Data for this exercise:
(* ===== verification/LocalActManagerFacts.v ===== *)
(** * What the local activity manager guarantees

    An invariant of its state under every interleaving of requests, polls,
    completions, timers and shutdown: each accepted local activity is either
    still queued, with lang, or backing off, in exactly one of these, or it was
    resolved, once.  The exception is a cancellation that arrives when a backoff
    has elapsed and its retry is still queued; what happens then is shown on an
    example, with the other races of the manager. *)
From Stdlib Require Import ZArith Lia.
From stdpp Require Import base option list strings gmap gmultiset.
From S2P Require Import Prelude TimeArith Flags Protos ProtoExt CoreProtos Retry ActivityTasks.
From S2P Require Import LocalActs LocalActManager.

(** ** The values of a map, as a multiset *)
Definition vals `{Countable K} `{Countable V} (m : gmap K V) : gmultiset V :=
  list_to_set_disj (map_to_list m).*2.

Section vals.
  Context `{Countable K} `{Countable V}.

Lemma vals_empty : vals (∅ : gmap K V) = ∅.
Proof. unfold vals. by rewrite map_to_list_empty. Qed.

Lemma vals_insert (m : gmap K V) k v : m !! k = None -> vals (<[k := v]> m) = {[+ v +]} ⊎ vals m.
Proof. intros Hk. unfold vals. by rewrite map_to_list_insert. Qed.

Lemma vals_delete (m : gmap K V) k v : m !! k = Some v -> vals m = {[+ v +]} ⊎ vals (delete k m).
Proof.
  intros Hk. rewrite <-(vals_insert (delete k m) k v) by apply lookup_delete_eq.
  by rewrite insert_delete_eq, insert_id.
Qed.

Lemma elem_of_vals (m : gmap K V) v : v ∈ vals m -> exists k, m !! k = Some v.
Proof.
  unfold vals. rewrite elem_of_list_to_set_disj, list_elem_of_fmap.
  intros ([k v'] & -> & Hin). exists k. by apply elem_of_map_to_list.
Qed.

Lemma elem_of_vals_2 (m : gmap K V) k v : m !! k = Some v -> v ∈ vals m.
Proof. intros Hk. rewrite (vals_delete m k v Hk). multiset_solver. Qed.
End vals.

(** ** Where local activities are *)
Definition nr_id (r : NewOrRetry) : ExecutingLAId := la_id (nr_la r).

Task details: Output the whole listing exactly as given.

Answer section:
(* ===== verification/LocalActManagerFacts.v ===== *)
(** * What the local activity manager guarantees

    An invariant of its state under every interleaving of requests, polls,
    completions, timers and shutdown: each accepted local activity is either
    still queued, with lang, or backing off, in exactly one of these, or it was
    resolved, once.  The exception is a cancellation that arrives when a backoff
    has elapsed and its retry is still queued; what happens then is shown on an
    example, with the other races of the manager. *)
From Stdlib Require Import ZArith Lia.
From stdpp Require Import base option list strings gmap gmultiset.
From S2P Require Import Prelude TimeArith Flags Protos ProtoExt CoreProtos Retry ActivityTasks.
From S2P Require Import LocalActs LocalActManager.

(** ** The values of a map, as a multiset *)
Definition vals `{Countable K} `{Countable V} (m : gmap K V) : gmultiset V :=
  list_to_set_disj (map_to_list m).*2.

Section vals.
  Context `{Countable K} `{Countable V}.

Lemma vals_empty : vals (∅ : gmap K V) = ∅.
Proof. unfold vals. by rewrite map_to_list_empty. Qed.

Lemma vals_insert (m : gmap K V) k v : m !! k = None -> vals (<[k := v]> m) = {[+ v +]} ⊎ vals m.
Proof. intros Hk. unfold vals. by rewrite map_to_list_insert. Qed.

Lemma vals_delete (m : gmap K V) k v : m !! k = Some v -> vals m = {[+ v +]} ⊎ vals (delete k m).
Proof.
  intros Hk. rewrite <-(vals_insert (delete k m) k v) by apply lookup_delete_eq.
  by rewrite insert_delete_eq, insert_id.
Qed.

Lemma elem_of_vals (m : gmap K V) v : v ∈ vals m -> exists k, m !! k = Some v.
Proof.
  unfold vals. rewrite elem_of_list_to_set_disj, list_elem_of_fmap.
  intros ([k v'] & -> & Hin). exists k. by apply elem_of_map_to_list.
Qed.

Lemma elem_of_vals_2 (m : gmap K V) k v : m !! k = Some v -> v ∈ vals m.
Proof. intros Hk. rewrite (vals_delete m k v Hk). multiset_solver. Qed.
End vals.

(** ** Where local activities are *)
Definition nr_id (r : NewOrRetry) : ExecutingLAId := la_id (nr_la r).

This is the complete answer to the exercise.